にどげりのPPが尽きるまでの30段ジャンプの果てに得た最大のエネルギー(ゼンリョク)と、ルガルガンの専用Zワザ(ゼンリョク)がぶつかり合う。

 

拮抗の果てに、勝利したのは――

 

 

――――()()()()()()()()()()()()()メガバシャーモ。

 

 

両方の手首から溢れんばかりの炎をブースターに、音を超えた反動でダメージを受けるほど加速したメガバシャーモが突撃する。
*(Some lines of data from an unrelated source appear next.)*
(* ===== verification/RingsSafety.v ===== *)
(** * Helius Rings: what each call of the service rests on

    Every run of the programs of RingsService.v, whatever is answered: a write of an
    operation, and a broadcast, is made only after the answers that justify it; a
    failure has the code, the message and the retry flag of what the run met last. The
    policy engine is known by the interface [EnforcesPolicy]. *)
From Stdlib Require Import Ascii String ZArith Lia.
From stdpp Require Import base list strings.
From S2P Require Import Prelude Text Dates PolicyTypes PolicyEnforce PolicyService RingsTypes RingsRedaction RingsLedger RingsService RingsPoll RingsInvariant.

Local Open Scope string_scope.
Local Open Scope Z_scope.
Local Open Scope list_scope.
Local Open Scope sdp_scope.

(** ** The interface of the policy engine *)

Definition is_policy_call (c : rings_call) : Prop := exists s, c = PolicyStore s.

(** What an enforcement that returned has established, what one that throws has met, and
    that it only asks the policy store. *)
Class EnforcesPolicy (enforcePolicy : HeliusRingsTenant -> CreateWalletOperationInput
                        -> rings_prog (WalletOperationEnvelope * PolicyEvaluation)) := {
  verdict : CreateWalletOperationInput -> PolicyEvaluation -> list rings_event -> Prop;
  verdict_mono input evaluation tr tr' :
    (forall e, e ∈ tr -> e ∈ tr') -> verdict input evaluation tr -> verdict input evaluation tr';
  verdict_yields tenant input :
    yields (enforcePolicy tenant input) (fun tr r => verdict input r.2 tr);
  verdict_calls tenant input : calls_within is_policy_call (enforcePolicy tenant input);
  objection : HeliusRingsTenant -> CreateWalletOperationInput -> jserr -> list rings_event -> Prop;
  objection_met tenant input :
    all_runs (enforcePolicy tenant input) (fun tr res => forall e, res = Err e -> objection tenant input e tr);
}.

(** ** Evidence *)

Definition answered_with (c : rings_call) (a : rings_answer c) (prior : list rings_event) : Prop :=
  rings_ev c (Ok a) ∈ prior.

Definition unsent (prior : list rings_event) : Prop :=
  Forall (fun e => match ev_call e with SendTransaction _ => False | _ => True end) prior.

(** A row a run has been given, in flight as far as the call that gave it says. *)
Definition given_row (prior : list rings_event) (r : HeliusRingsOperationRow) : Prop :=
  (exists tenant id, answered_with (GetOperationById tenant id) (Some r) prior
     /\ op_state r ∈ IN_FLIGHT_STATES)
  \/ (exists i, answered_with (TransitionState i) (Some r) prior /\ tr_nextState i ∈ IN_FLIGHT_STATES).

Definition signing_transition (tenant : HeliusRingsTenant) (id signature : string)
    : TransitionHeliusRingsOperationInput :=
  mkTransitionInput tenant id op_ready_to_sign op_submitted
    (mkPatch None None None None (Some (Some signature)) None).

Definition decision_patch (evaluation : PolicyEvaluation) : HeliusRingsOperationTransitionPatch :=
  mkPatch (Some (record_approvalRequestId (row_input evaluation)))
    (Some (Some (PolicyEnforce.row_id evaluation))) None None None None.

Definition decision_transition (tenant : HeliusRingsTenant) (id : string) (evaluation : PolicyEvaluation)
    : TransitionHeliusRingsOperationInput :=
  mkTransitionInput tenant id op_preparing op_approval_required (decision_patch evaluation).

Section Evidence.
Context {K : RingsKit} (sha256 : list ascii -> list Z)
  (enforcePolicy : HeliusRingsTenant -> CreateWalletOperationInput
     -> rings_prog (WalletOperationEnvelope * PolicyEvaluation))
  {P : EnforcesPolicy enforcePolicy}.

(** The policy was put the operation as it was reserved. *)
Definition enforced (prior : list rings_event) (tenant : HeliusRingsTenant) (id : string)
    (evaluation : PolicyEvaluation) : Prop :=
  exists context wallet input retried operation,
    answered_with (ReserveIntent (reserve_input sha256 tenant wallet input retried)) (operation, true) prior
    /\ row_id operation = id
    /\ verdict (envelope_input sha256 tenant context wallet input id) evaluation prior.

(** A reviewer approved what this operation waits for. *)
Definition reviewed (prior : list rings_event) (tenant : HeliusRingsTenant) (id : string) : Prop :=
  exists asked r request,
    answered_with (GetOperationById tenant asked) (Some r) prior /\ row_id r = id
    /\ op_state r = op_approval_required /\ present (approval_request_id r) = Some request
    /\ answered_with (GetApprovalRequestDetail tenant request) (Some request_approved) prior.

(** Custody signed this transaction. *)
Definition signed_by_custody (prior : list rings_event) (unsigned signed_ : string) : Prop :=
  exists bytes transaction signedTransaction,
    base64_encode unsigned = Ok bytes /\ outer_decode bytes = Ok transaction
    /\ (answered_with (ModifyAndSign transaction) signedTransaction prior
        \/ exists signatures, answered_with (SignTransactions transaction) signatures prior
             /\ signedTransaction = mkOuter (outer_message transaction)
                  (fold_left merge_signature signatures (outer_signatures transaction)))
    /\ signed_ = base64_decode (outer_encode signedTransaction).

(** Custody signed the transaction the gateway built for this operation. *)
Definition custody_signed (prior : list rings_event) (id signed_ signature : string) : Prop :=
  exists current built i ready,
    answered_with (BuildOperation (toPrivateOperation current [])) built prior
    /\ answered_with (TransitionState i) (Some ready) prior /\ tr_id i = row_id current /\ row_id ready = id
    /\ signed_by_custody prior (outerUnsignedTxBase64 built) signed_
    /\ signature_of signed_ = Ok signature.

Inductive transition_backed (prior : list rings_event) : TransitionHeliusRingsOperationInput -> Prop :=
| backed_reserved tenant id input operation :
    answered_with (ReserveIntent input) (operation, true) prior -> row_id operation = id ->
    transition_backed prior (mkTransitionInput tenant id op_draft op_preparing empty_patch)
| backed_decided tenant id evaluation :
    enforced prior tenant id evaluation -> record_decision (row_input evaluation) <> deny ->
    transition_backed prior (decision_transition tenant id evaluation)
| backed_allowed tenant id evaluation r :
    enforced prior tenant id evaluation -> record_decision (row_input evaluation) <> deny ->
    record_requiresApproval (row_input evaluation) = false ->
    answered_with (TransitionState (decision_transition tenant id evaluation)) (Some r) prior ->
    transition_backed prior (mkTransitionInput tenant id op_approval_required op_proving empty_patch)
| backed_reviewed tenant id :
    reviewed prior tenant id ->
    transition_backed prior (mkTransitionInput tenant id op_approval_required op_proving empty_patch)
| backed_proved tenant id metadata proof :
    answered_with (RequestProof id metadata) proof prior ->
    transition_backed prior (mkTransitionInput tenant id op_proving op_ready_to_sign
      (mkPatch None None (Some (Some (pr_source proof))) (Some (Some (pr_ref proof))) None None))
| backed_signed tenant id signed_ signature :
    custody_signed prior id signed_ signature ->
    transition_backed prior (signing_transition tenant id signature)
| backed_sent tenant id i r signed_ signature b a :
    answered_with (TransitionState i) (Some r) prior -> row_id r = id ->
    pt_outerTxSignature (tr_patch i) = Some (Some signature) ->
    signature_of signed_ = Ok signature -> base64_encode signed_ = Ok b ->
    answered_with (SendTransaction b) a prior ->
    transition_backed prior (mkTransitionInput tenant id op_submitted op_indexing empty_patch)
| backed_resumed tenant id asked r :
    answered_with (GetOperationById tenant asked) (Some r) prior -> row_id r = id -> op_state r = op_submitted ->
    transition_backed prior (mkTransitionInput tenant id op_submitted op_indexing empty_patch)
| backed_indexed tenant id r signature found :
    given_row prior r -> row_id r = id -> outer_tx_signature r = Some signature ->
    answered_with (VerifyIndexed signature) (Some found) prior ->
    transition_backed prior (mkTransitionInput tenant id op_indexing op_completed
      (mkPatch None None None None None (Some (Some (indexedAt found))))).
(* ===== verification/RingsScenario.v ===== *)
(** * Helius Rings: a concrete environment

    A codec, a policy store, a gateway, custody and a node that answer, with the tables
    of RingsLedger.v, so that runs of the service can be computed. [faults] says which
    calls are lost. *)
From Stdlib Require Import Ascii String ZArith Lia.
From stdpp Require Import base list strings sets.
From S2P Require Import Prelude Text Rows PolicyTypes PolicyEvaluate PolicyEnforce PolicyService.
From S2P Require Import Pool RingsTypes RingsRedaction RingsLedger RingsService RingsPoll.
From S2P Require Import RingsInvariant.

Local Open Scope string_scope.
Local Open Scope Z_scope.
Local Open Scope list_scope.
Local Open Scope sdp_scope.

(** ** Answers *)

Definition of_bytes (w : wire) : string := text (map (fun b => ascii_of_nat (Z.to_nat b)) w).

(** Texts and transactions are their own bytes, and a transaction's signature is its
    text. *)
#[export] Instance demo_kit : RingsKit :=
  mkRingsKit (fun s => Ok (map code (chars s))) of_bytes outer_message (fun w => Ok (mkOuter w []))
    (fun t => Ok (of_bytes (outer_message t))).

Definition demo_sha256 (l : list ascii) : list Z := map code l.

Definition text_leb (a b : string) : bool := String.leb a b.

Definition demo_now : string := "2026-01-01T00:00:00.000Z".

(** An id longer than every id of the tables. *)
Definition demo_id (t : RingsTables) : string :=
  text (repeat "n"%char (S (list_max (String.length <$>
    (row_id <$> operations t) ++ (ev_id <$> rings_events t) ++ (wl_id <$> rings_wallets t))))).

(** Everything that is not a table. *)
Definition demo_answer (action : PolicyDefaultAction) (c : rings_call) : result (rings_answer c) :=
  match c return result (rings_answer c) with
  | PolicyStore c => default_store demo_now action c
  | GetApprovalRequestDetail _ _ => Ok (Some request_approved)
  | ProvisionIdentity _ _ => Ok (mkIdentity "shielded" [live])
  | BuildOperation o => Ok (mkBuilt (po_id o) "metadata")
  | RequestProof _ _ => Ok (mkProof live "proof-ref")
  | VerifyIndexed _ => Ok (Some (mkIndexed demo_now "photon"))
  | ProbeHealth => Ok (mkHealth green green green green None)
  | CreateOrgSigner _ => Ok modifying_signer
  | ModifyAndSign t => Ok t
  | SignTransactions _ => Ok []
  | CreateRpc => Ok tt
  | SendTransaction _ => Ok "accepted"
  | NowInstant => Ok "2026-01-02T00:00:00.000Z"
  | NowMs => Ok 1767312000000
  | _ => Err (NonError "not asked")
  end.

Definition demo (action : PolicyDefaultAction) (faults : rings_call -> bool) (c : rings_call) (t : RingsTables)
    : result (rings_answer c) * RingsTables :=
  if faults c then (Err (PlainError "lost"), t)
  else match perform text_leb demo_now (demo_id t) c t with
       | Some (r, t') => (r, t')
       | None => (demo_answer action c, t)
       end.

Definition no_faults (c : rings_call) : bool := false.

(** Losing the record that a transaction was submitted. *)
Definition submission_event_lost (c : rings_call) : bool :=
  match c with AppendEvent i => String.eqb (ap_kind i) "transaction.submitted" | _ => false end.

(** ** A tenant with a wallet *)

Definition demo_tenant : HeliusRingsTenant := mkTenant "org" "project".

Definition demo_tables : RingsTables :=
  mkRings [] []
    [mkWalletRow "wallet" demo_tenant "sdp-wallet" "Main" wallet_ready (Some "shielded") None live demo_now demo_now]
    [] [] [] [].

Definition demo_input : PrivateOperationInput :=
  mkOperationInput "wallet" shield (Some (mkAsset "mint" "10")) None None None None None "nonce".

Definition demo_actor : HeliusRingsActor := mkActorContext (Some "key") None (Some "custody").

Definition demo_env : RingsEnv := mkRingsEnv (Some "true") (Some "http") None.

(** ** A request, then a retry of it *)

Definition demo_prepare : rings_request := PrepareRequest demo_tenant demo_input demo_actor.

Definition demo_run (action : PolicyDefaultAction) (faults : rings_call -> bool) (r : rings_request) (t : RingsTables)
    : list rings_event * result unit * RingsTables :=
  run (demo action faults) (serve demo_sha256 demo_env r) t.

Definition demo_first : list rings_event * result unit * RingsTables :=
  demo_run default_allow submission_event_lost demo_prepare demo_tables.

Definition demo_requests : list rings_request :=
  [demo_prepare; RetryRequest demo_tenant "nnnnnnn" "again" demo_actor].

Definition demo_second : list rings_event * result unit * RingsTables :=
  demo_run default_allow no_faults (RetryRequest demo_tenant "nnnnnnn" "again" demo_actor) demo_first.2.

Definition demo_log : rings_log := map (pair 0%nat) demo_first.1.1 ++ map (pair 1%nat) demo_second.1.1.

Definition demo_end : RingsTables := demo_second.2.

(** The id the retry's operation is given. *)
Definition demo_retry : string := demo_id demo_first.2.

(** * Lemmas *)

Lemma text_length l : String.length (text l) = length l.
Proof. induction l as [|c l IH]; [done|exact (f_equal S IH)]. Qed.

Lemma demo_id_fresh t : fresh_id (demo_id t) t.
Proof.
  assert (demo_id t ∉ (row_id <$> operations t) ++ (ev_id <$> rings_events t) ++ (wl_id <$> rings_wallets t)) as H.
  { intros H. unfold demo_id in H. set (ids := _ ++ _ ++ _) in H.
    apply (list_elem_of_fmap_2 String.length), list_elem_of_In in H.
    pose proof (proj1 (list_max_le _ _) (Nat.le_refl (list_max (String.length <$> ids)))) as Hmax.
    rewrite Stdlib.Lists.List.Forall_forall in Hmax. specialize (Hmax _ H).
    rewrite text_length, repeat_length in Hmax. lia. }
  unfold fresh_id. rewrite !elem_of_app in H. tauto.
Qed.

(** The environment is one the tables allow. *)
Lemma demo_allowed action faults c t :
  rings_answers text_leb t (Ev c (demo action faults c t).1) (demo action faults c t).2.
Proof.
  unfold demo. destruct (faults c); [by apply call_lost|].
  destruct (perform text_leb demo_now (demo_id t) c t) as [[r t']|] eqn:E.
  - eapply answered_here; [apply demo_id_fresh|exact E].
  - apply answered_elsewhere. intros now id. by destruct c.
Qed.

Lemma demo_history :
  exists ps, pool_run (rings_answers text_leb) demo_tables (serve demo_sha256 demo_env <$> demo_requests) demo_log demo_end ps.
Proof.
  destruct (pool_run_one (rings_answers text_leb) (demo default_allow submission_event_lost) demo_tables
    (serve demo_sha256 demo_env <$> demo_requests) [] demo_tables _ 0 (serve demo_sha256 demo_env demo_prepare)
    (demo_allowed _ _) (pool_start _ _ _)) as (ps1 & H1 & Hps); [reflexivity|].
  destruct (pool_run_one (rings_answers text_leb) (demo default_allow no_faults) _ _ _ _ _
    1 (serve demo_sha256 demo_env (RetryRequest demo_tenant "nnnnnnn" "again" demo_actor))
    (demo_allowed _ _) H1) as (ps2 & H2 & _); [by rewrite Hps|].
  rewrite app_nil_l in H2. exists ps2. exact H2.
Qed.

(** A policy that denies, and one that asks for an approval: either way the operation is
    failed as an invalid input that may be retried. *)
Example refusals_are_retryable :
  (fun action => (fun r => (op_state r, failure_code r, failure_message r, retryable r)) <$>
     operations (demo_run action no_faults demo_prepare demo_tables).2) <$> [default_deny; default_approval_required]
  = [[(op_failed, Some invalid_input, Some "Wallet operation denied by policy", Some true)];
     [(op_failed, Some invalid_input, Some "Wallet operation requires policy approval", Some true)]].
Proof. vm_compute. reflexivity. Qed.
地にて構えるはルガルガン。飛び散った岩の破片で出来た傷などなんてことないように、真正面から迎え撃つ。

 

 

「「――行けぇぇぇぇっ!!」」

 

 

――そして、

 

――――メガバシャーモの攻撃が、

 

――――――ルガルガンに直撃し――

 

 

 

…………直撃、し………

 

 

 

 

……………………なかった。

 

 

 

 

メガバシャーモの攻撃は外れた。

メガバシャーモは反動のダメージを受けた。

メガバシャーモは倒れた。

 

 

「「………………は?」」

 

 

全く同じ驚愕が重なって、一瞬皆の思考に空白が出来た。

困惑に染まった思考の片隅で、僕は戦闘開始直後の会話を思い出す。

 

 

『スペックという一点()()なら優秀だ』

 

『繊細な動きに難が出るようになった』

 

 

…………ああ、そう考えると想定は出来た筈だったのだ。スペックの違いに戸惑っている状態で慣れない全力を出せばどうなるかなんて、予想して然るべきだったのに。

 

命中率90%という壁。

嘗て克服した筈だった、10%の確率が僕の邪魔をする。

 

あまりと言ってはあまりなその情けなさで『いつも通り』を取り戻した僕は、即座にメガバシャーモをボールに戻し、最後となるポケモンを繰り出した。

 

 

「ミロカロス、ハイドロポンプ」

 

「え、あっ、ちょっ――――」

 

 

不本意ではあるが、不意を突いた攻撃にライチは反応出来なかった。

ミロカロスのハイドロポンプ(命中率80%)はちゃんと命中し、ゼンリョクのぶつかり合いによって疲労していたルガルガンはそれを耐えきれなかった。

 

 

「勝った……勝って、しまった…………」

 

 

そして得たぐたぐたな勝利には。

さすがの僕も、どう勝鬨を挙げればいいか判断に困った。